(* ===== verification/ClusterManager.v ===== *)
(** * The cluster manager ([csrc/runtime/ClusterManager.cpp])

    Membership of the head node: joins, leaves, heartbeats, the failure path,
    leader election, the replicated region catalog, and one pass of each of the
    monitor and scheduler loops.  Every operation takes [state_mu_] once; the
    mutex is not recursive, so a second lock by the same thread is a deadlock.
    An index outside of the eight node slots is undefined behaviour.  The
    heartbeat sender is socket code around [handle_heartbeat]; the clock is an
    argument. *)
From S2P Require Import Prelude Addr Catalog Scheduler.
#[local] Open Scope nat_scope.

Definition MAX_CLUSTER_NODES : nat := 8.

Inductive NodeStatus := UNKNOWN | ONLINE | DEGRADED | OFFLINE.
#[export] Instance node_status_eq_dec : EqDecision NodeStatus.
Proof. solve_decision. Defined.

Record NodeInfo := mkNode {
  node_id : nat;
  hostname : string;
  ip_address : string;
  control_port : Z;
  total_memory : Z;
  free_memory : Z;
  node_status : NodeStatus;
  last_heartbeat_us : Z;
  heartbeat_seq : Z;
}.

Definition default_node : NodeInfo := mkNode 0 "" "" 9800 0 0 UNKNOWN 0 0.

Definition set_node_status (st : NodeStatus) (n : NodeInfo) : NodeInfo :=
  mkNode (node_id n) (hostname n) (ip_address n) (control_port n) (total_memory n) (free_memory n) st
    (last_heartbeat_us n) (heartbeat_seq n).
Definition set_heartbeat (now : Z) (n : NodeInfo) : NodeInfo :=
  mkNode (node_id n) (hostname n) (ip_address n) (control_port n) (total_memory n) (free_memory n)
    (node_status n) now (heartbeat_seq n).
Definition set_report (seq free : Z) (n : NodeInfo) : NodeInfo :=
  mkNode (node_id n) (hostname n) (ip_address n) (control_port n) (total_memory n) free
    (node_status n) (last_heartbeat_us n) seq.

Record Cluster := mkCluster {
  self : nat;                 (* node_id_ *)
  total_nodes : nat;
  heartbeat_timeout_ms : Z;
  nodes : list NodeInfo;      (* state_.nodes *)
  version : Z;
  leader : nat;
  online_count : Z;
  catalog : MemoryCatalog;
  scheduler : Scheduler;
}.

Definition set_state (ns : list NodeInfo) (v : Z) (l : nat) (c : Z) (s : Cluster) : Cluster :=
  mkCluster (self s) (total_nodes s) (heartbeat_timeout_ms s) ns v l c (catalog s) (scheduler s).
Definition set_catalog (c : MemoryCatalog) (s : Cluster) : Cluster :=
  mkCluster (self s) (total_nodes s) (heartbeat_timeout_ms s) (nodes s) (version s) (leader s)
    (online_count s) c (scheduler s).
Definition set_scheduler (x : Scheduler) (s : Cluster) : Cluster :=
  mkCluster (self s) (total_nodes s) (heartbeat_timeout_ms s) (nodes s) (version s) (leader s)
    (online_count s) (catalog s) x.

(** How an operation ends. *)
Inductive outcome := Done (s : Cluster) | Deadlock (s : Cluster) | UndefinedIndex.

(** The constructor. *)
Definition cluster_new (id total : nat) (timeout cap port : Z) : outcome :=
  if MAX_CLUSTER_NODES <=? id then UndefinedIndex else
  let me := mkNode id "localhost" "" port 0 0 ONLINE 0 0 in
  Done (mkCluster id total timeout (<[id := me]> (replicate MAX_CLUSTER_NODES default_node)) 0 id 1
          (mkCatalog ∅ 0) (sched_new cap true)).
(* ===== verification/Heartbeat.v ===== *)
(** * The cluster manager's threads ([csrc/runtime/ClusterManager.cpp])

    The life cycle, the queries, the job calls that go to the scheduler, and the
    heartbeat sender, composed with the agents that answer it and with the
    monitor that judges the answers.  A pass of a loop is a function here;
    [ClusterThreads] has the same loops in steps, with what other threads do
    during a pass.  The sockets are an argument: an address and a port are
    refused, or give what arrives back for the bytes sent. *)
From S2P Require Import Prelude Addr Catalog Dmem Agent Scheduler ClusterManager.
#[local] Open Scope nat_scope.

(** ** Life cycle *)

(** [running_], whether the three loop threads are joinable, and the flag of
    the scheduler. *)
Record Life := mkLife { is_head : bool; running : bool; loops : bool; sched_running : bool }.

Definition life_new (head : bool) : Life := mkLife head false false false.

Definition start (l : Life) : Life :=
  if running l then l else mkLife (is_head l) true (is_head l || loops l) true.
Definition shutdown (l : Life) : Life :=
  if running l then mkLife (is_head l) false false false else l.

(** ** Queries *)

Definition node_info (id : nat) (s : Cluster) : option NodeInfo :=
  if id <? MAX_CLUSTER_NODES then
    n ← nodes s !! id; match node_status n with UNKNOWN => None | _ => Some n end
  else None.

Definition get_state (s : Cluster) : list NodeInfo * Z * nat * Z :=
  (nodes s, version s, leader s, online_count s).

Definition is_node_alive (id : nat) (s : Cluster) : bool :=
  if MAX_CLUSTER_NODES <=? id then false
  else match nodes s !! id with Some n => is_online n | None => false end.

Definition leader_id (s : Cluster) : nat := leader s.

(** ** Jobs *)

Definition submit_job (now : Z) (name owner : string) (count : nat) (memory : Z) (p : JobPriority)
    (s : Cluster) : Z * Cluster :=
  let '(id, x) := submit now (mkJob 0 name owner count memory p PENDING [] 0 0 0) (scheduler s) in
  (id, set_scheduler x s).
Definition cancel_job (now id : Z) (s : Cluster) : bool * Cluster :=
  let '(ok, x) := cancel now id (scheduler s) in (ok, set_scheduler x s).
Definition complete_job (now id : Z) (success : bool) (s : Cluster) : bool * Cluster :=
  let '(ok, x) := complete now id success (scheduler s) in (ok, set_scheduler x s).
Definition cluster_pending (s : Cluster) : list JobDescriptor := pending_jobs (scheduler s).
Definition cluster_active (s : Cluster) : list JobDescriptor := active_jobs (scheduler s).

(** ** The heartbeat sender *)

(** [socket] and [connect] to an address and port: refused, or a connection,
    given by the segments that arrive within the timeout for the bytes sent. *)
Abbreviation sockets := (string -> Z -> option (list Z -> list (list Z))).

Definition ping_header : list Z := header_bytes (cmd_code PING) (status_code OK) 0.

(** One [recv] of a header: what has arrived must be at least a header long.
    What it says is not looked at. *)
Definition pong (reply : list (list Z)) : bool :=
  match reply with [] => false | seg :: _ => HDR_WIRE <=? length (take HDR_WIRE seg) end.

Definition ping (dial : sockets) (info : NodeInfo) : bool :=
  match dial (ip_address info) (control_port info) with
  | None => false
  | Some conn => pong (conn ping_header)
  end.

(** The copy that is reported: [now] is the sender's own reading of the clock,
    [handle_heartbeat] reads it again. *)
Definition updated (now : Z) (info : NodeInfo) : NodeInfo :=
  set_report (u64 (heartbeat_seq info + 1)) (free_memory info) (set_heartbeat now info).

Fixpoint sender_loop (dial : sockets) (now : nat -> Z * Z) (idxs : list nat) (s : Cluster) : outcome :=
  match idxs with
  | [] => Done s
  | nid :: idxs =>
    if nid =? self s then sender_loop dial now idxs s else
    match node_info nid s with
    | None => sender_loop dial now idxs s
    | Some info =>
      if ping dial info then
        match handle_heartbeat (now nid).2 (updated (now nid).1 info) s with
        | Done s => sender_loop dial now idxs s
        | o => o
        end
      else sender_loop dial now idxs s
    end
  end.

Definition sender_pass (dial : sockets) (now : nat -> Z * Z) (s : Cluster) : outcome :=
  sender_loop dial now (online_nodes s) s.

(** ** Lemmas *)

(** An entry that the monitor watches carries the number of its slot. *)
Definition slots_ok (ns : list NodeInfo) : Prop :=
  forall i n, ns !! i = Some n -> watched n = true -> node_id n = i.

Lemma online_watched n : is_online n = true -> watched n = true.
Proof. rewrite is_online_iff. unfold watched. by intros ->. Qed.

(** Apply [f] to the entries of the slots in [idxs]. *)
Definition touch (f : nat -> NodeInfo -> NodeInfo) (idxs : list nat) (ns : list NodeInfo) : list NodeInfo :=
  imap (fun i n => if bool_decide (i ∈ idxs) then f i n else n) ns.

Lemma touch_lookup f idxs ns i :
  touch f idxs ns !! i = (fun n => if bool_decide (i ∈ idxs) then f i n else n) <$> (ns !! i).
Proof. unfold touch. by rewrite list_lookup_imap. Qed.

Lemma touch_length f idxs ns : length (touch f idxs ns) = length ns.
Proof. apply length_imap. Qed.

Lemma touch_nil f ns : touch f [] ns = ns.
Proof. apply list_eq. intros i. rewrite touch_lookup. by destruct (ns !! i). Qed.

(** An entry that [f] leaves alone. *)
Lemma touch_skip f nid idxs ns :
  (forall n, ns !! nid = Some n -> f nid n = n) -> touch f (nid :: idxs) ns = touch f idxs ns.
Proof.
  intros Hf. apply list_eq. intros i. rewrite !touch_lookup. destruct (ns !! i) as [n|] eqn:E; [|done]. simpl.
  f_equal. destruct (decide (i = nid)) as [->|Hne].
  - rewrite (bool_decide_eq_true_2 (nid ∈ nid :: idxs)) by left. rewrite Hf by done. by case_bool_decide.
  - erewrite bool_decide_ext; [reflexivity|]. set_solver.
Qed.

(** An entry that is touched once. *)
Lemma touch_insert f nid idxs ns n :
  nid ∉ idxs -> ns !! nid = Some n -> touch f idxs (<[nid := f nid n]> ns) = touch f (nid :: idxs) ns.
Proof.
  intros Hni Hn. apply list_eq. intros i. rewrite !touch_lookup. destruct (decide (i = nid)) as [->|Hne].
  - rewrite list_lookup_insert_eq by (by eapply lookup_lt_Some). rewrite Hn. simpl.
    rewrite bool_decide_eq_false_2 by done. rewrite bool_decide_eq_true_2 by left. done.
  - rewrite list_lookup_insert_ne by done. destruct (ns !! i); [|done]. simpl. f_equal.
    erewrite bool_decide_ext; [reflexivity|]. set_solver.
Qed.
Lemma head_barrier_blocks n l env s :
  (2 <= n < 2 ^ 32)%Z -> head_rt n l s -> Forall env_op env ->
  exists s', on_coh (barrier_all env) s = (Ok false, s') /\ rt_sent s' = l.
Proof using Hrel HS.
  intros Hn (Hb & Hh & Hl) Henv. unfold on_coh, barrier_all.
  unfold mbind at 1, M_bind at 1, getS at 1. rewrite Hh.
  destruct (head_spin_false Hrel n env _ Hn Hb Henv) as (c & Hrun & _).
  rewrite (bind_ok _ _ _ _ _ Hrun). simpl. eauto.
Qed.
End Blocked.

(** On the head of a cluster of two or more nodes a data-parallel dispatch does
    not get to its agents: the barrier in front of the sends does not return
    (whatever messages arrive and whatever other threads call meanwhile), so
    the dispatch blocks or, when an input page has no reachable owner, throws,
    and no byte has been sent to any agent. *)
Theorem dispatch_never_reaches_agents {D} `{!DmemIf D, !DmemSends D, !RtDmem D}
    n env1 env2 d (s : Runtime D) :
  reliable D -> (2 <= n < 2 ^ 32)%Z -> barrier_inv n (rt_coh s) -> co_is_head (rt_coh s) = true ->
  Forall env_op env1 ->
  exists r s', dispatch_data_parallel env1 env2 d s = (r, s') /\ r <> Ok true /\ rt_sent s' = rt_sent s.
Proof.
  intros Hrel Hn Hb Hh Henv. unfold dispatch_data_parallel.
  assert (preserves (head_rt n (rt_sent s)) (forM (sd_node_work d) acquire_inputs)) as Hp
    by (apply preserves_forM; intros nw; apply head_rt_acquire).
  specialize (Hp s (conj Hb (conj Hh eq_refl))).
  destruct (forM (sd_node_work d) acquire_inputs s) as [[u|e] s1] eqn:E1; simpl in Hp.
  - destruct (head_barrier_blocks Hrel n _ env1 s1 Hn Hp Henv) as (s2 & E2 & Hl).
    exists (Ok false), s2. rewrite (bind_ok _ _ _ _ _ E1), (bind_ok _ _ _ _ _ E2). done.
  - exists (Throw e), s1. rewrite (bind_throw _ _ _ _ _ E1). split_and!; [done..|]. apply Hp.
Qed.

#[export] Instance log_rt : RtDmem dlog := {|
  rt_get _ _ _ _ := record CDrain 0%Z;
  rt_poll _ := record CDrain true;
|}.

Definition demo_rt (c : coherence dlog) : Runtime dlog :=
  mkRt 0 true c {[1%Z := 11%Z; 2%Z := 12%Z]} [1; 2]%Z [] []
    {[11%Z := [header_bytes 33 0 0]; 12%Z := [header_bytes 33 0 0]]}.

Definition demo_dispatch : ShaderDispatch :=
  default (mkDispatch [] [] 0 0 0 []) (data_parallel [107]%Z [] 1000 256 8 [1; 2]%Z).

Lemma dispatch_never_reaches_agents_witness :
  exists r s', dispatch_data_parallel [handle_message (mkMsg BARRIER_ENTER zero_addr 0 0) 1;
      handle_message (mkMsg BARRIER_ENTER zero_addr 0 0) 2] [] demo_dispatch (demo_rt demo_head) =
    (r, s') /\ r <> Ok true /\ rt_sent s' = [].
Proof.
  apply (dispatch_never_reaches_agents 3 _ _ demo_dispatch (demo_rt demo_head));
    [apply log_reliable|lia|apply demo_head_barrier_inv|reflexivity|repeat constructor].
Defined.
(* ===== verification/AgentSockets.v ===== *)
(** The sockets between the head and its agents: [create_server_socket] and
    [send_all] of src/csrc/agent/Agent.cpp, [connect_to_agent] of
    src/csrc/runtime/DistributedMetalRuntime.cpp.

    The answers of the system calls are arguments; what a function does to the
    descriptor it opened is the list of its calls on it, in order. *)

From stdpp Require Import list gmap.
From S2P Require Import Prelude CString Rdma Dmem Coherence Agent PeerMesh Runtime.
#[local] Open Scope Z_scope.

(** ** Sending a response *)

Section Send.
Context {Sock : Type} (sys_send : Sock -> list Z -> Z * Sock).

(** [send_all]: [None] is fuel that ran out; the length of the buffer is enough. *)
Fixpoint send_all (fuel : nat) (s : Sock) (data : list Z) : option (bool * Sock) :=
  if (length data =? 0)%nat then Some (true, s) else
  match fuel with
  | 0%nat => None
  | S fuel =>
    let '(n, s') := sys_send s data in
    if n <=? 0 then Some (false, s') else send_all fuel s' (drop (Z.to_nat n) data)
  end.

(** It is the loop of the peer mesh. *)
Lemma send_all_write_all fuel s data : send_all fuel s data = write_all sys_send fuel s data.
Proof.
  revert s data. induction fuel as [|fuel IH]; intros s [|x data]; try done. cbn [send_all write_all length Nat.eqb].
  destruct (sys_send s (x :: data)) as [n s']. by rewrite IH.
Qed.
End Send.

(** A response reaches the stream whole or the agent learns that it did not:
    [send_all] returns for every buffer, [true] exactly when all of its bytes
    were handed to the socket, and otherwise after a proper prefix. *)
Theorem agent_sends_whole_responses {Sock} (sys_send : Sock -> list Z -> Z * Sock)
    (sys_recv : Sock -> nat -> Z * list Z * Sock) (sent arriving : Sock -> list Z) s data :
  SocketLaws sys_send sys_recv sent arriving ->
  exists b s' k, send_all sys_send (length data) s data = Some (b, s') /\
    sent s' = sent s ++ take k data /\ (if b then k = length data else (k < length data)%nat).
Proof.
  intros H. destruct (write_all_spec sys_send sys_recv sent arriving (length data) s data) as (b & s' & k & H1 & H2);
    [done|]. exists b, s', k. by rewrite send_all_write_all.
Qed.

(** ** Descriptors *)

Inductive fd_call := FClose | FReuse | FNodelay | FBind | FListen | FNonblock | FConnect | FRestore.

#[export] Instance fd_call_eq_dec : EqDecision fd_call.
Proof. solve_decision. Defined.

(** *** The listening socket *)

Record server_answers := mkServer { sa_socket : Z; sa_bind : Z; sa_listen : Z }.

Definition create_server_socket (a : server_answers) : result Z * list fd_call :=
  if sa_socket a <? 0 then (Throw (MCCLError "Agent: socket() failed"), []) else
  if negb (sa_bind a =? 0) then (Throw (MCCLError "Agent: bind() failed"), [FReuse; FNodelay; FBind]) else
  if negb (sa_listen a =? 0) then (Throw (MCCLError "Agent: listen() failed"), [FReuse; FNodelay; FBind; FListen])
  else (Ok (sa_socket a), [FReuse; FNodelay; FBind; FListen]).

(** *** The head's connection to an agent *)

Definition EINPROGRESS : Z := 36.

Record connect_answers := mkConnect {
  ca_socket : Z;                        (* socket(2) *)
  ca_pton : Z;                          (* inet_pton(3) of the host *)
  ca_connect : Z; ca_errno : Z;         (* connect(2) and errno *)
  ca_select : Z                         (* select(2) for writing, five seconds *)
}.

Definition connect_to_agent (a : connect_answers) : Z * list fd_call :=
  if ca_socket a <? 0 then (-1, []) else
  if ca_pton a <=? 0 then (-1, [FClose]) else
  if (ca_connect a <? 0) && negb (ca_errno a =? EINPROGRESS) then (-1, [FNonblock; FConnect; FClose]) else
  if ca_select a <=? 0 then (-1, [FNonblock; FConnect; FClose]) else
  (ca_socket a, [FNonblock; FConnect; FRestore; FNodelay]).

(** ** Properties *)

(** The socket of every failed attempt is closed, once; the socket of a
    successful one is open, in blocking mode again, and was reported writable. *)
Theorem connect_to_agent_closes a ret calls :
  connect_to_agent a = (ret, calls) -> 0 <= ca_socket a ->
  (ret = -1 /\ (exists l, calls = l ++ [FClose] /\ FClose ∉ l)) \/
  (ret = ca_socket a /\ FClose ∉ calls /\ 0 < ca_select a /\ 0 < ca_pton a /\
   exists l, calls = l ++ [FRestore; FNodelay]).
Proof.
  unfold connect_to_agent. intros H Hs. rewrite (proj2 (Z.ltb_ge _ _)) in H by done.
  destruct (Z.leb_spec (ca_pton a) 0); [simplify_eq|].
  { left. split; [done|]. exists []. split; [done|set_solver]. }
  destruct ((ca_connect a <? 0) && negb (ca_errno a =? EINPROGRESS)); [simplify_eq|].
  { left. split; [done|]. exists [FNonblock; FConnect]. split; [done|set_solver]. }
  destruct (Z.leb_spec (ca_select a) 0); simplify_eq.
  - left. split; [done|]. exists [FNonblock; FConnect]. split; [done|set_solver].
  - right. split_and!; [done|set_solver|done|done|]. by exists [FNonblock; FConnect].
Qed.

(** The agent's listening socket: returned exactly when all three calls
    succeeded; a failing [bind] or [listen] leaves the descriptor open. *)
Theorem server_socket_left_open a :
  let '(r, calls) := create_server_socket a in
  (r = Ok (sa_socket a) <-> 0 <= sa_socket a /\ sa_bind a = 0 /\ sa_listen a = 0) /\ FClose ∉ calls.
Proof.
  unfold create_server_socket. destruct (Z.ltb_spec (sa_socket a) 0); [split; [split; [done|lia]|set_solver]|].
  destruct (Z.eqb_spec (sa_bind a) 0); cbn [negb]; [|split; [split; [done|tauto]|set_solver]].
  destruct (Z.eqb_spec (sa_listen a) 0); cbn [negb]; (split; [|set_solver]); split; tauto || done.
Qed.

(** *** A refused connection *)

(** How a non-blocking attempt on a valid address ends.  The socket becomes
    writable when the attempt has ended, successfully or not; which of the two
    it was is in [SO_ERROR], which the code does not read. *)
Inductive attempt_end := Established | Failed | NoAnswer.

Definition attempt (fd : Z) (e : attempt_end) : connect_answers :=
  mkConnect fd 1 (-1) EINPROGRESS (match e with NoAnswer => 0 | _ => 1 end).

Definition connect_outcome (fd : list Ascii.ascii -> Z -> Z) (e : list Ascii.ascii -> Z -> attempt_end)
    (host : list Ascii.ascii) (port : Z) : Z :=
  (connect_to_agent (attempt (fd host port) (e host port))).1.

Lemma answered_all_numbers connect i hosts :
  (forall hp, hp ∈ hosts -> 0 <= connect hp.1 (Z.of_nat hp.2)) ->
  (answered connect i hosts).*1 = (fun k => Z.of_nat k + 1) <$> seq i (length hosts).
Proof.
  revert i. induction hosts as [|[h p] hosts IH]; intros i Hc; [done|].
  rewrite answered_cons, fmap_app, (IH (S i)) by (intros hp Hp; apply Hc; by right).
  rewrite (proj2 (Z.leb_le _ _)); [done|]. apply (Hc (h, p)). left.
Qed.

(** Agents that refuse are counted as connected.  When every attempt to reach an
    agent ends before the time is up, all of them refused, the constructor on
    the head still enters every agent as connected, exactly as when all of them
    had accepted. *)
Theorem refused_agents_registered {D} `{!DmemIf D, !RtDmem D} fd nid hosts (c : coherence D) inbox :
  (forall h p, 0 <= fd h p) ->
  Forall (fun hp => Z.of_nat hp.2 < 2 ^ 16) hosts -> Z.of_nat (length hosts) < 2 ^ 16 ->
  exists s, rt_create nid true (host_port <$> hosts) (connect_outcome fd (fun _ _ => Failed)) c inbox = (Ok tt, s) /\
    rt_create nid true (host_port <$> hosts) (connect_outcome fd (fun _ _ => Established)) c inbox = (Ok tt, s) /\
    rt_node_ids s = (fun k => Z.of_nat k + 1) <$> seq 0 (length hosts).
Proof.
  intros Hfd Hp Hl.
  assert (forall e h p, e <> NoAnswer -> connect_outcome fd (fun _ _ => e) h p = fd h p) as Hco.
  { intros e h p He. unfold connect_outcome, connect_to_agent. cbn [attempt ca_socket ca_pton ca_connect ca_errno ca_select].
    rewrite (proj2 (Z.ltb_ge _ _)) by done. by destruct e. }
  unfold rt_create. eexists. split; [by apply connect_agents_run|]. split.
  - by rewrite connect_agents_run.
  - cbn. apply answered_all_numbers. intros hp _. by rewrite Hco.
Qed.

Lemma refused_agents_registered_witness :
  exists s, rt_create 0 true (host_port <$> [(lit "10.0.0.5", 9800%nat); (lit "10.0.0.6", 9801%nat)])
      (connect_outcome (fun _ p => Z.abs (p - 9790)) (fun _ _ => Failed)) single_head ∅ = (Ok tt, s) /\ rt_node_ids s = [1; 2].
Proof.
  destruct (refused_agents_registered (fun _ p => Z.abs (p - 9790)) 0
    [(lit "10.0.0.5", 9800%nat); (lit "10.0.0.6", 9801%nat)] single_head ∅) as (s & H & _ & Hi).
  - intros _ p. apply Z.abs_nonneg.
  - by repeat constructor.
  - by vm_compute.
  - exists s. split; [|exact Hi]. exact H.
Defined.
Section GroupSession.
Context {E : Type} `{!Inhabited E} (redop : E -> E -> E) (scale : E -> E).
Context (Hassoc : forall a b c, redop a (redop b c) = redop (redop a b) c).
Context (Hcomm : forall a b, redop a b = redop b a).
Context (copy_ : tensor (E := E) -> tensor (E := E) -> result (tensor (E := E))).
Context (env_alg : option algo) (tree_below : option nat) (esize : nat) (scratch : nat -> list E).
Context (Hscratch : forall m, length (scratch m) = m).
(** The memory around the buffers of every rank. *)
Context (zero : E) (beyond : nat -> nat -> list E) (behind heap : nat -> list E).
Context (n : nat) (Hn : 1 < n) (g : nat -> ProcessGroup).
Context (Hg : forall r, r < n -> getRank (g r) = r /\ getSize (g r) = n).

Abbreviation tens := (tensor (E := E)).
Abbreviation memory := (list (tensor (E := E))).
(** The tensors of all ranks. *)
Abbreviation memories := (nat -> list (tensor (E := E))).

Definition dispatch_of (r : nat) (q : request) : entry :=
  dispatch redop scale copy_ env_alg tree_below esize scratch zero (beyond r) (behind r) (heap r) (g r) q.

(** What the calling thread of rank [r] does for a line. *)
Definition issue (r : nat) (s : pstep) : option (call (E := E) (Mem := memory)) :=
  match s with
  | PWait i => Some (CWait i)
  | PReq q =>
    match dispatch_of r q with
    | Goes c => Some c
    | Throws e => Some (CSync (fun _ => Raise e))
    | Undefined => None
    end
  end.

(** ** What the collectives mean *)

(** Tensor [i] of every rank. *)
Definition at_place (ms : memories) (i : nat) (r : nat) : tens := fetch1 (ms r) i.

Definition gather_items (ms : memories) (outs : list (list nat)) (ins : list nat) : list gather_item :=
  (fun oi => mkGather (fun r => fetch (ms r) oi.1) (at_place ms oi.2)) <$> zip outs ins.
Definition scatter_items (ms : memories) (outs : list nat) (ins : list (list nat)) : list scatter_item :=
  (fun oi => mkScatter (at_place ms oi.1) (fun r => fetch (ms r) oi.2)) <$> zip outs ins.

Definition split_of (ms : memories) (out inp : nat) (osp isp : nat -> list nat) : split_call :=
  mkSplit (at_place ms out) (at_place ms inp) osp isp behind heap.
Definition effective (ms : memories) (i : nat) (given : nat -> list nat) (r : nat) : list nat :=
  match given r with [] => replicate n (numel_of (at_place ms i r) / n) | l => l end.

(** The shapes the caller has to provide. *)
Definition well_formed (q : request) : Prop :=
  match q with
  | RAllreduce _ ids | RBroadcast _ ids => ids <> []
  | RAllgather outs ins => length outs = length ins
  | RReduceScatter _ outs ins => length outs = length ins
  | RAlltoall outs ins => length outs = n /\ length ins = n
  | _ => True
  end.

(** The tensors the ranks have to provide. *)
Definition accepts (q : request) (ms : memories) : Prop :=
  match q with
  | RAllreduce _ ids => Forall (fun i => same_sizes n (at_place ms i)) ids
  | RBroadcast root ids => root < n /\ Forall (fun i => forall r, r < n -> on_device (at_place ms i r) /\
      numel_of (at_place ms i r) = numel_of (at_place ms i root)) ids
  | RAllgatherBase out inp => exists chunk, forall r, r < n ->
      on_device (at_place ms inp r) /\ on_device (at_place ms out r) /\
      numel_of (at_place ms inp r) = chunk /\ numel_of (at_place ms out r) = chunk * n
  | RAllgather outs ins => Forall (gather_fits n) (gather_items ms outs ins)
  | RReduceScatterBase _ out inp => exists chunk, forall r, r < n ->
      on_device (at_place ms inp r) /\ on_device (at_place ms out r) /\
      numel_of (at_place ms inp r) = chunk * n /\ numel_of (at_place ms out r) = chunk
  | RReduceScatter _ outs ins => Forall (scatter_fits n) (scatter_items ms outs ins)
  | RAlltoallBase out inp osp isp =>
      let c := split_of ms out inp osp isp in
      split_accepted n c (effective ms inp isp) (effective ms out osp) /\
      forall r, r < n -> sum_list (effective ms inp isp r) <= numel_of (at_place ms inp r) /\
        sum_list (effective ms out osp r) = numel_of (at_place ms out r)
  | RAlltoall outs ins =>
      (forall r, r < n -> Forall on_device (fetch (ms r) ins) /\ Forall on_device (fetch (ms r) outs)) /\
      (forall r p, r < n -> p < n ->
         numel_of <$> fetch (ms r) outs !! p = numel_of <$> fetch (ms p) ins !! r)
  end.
_ _ _ _ _
About this task: Search the preceding listing for the word "arriving" and pull out every line that holds it.

Answer area:
    (sys_recv : Sock -> nat -> Z * list Z * Sock) (sent arriving : Sock -> list Z) s data :
  SocketLaws sys_send sys_recv sent arriving ->
  intros H. destruct (write_all_spec sys_send sys_recv sent arriving (length data) s data) as (b & s' & k & H1 & H2);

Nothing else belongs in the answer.